- [What you have to do]: In the entries below, find the lines that contain the word "false" and copy them.

- [Raw data]:

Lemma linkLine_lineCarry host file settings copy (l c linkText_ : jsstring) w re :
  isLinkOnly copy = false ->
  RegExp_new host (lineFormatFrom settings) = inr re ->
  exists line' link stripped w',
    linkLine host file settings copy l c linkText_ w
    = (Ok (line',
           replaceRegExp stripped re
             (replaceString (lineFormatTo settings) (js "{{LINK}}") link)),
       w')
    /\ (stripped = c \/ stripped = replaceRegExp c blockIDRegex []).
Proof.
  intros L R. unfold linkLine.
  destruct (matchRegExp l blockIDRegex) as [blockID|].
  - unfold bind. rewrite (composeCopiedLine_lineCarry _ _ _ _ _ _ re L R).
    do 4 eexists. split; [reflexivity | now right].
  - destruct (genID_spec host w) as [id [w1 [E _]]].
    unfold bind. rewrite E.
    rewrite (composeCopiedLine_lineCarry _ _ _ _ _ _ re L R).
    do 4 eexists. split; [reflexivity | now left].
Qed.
...
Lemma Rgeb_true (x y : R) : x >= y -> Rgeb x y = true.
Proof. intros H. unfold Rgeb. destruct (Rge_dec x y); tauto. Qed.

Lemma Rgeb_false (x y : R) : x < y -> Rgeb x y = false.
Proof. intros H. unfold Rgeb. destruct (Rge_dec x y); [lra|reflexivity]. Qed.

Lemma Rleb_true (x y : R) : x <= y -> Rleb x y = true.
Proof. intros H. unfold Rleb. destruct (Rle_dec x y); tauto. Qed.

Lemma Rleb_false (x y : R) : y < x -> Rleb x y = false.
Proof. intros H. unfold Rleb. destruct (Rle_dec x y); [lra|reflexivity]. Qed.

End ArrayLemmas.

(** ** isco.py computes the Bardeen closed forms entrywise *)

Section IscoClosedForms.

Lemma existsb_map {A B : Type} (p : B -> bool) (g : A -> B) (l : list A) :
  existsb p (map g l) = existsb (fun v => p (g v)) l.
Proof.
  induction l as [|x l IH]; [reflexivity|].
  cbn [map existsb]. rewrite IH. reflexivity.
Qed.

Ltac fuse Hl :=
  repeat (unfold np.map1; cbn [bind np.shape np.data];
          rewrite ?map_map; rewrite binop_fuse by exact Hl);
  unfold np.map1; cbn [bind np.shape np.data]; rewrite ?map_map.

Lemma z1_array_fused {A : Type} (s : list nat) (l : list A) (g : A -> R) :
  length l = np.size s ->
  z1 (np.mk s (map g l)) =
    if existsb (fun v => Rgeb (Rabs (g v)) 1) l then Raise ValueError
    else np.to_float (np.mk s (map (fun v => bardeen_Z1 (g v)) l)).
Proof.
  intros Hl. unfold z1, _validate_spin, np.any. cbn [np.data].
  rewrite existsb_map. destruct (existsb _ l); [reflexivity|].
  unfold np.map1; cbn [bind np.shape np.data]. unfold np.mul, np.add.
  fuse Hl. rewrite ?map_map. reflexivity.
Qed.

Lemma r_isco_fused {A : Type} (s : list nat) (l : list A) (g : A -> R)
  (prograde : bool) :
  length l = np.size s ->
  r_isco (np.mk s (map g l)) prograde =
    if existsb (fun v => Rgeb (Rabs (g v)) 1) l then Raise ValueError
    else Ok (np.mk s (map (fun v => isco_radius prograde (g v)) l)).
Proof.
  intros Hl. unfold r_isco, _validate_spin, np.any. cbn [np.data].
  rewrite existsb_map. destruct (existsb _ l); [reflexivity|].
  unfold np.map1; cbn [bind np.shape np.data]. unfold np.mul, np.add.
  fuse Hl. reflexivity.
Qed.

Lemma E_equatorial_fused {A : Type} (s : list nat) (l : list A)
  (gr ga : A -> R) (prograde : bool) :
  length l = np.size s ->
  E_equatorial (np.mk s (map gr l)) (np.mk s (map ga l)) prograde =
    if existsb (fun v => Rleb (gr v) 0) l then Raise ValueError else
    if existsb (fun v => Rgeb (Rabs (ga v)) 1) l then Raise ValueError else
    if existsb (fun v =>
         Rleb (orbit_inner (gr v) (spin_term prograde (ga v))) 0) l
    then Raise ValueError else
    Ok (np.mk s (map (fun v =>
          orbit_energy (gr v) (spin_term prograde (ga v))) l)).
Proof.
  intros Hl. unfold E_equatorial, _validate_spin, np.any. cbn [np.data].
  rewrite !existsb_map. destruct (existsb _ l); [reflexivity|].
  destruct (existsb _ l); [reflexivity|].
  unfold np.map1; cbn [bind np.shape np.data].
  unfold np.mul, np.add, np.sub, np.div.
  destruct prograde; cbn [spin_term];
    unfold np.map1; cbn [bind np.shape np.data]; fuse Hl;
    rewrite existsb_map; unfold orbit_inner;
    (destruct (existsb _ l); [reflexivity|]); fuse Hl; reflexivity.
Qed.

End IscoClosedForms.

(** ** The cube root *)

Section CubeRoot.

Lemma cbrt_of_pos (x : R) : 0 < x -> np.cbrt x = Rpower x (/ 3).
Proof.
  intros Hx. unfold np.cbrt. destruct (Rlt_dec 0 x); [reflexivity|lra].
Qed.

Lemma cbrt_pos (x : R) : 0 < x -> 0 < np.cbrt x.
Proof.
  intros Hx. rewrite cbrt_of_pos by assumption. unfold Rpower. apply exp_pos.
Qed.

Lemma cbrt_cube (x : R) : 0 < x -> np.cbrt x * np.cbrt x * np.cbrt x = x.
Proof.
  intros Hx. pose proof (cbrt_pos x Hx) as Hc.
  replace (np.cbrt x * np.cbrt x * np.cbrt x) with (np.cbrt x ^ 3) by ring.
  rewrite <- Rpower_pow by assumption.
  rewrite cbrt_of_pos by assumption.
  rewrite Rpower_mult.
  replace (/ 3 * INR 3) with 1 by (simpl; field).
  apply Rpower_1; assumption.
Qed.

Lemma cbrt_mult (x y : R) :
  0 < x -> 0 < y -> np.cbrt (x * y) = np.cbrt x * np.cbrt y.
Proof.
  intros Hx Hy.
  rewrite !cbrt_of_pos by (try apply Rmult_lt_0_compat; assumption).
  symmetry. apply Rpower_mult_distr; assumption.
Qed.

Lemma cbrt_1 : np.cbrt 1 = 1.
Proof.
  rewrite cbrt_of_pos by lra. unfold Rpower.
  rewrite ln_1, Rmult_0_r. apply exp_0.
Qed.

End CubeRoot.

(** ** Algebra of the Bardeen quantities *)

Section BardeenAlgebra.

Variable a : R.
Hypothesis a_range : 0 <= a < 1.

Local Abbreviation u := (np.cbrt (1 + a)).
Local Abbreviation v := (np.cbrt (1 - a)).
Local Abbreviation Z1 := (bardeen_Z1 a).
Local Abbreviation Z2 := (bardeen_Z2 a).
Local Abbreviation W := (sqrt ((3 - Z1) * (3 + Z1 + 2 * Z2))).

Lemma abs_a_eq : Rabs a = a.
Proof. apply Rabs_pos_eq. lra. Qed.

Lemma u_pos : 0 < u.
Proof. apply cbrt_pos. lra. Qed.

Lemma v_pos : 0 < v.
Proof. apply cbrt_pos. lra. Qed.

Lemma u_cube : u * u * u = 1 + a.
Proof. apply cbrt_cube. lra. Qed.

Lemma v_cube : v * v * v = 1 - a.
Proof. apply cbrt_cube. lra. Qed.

- [Worked solution]:
  isLinkOnly copy = false ->
Lemma Rgeb_false (x y : R) : x < y -> Rgeb x y = false.
Lemma Rleb_false (x y : R) : y < x -> Rleb x y = false.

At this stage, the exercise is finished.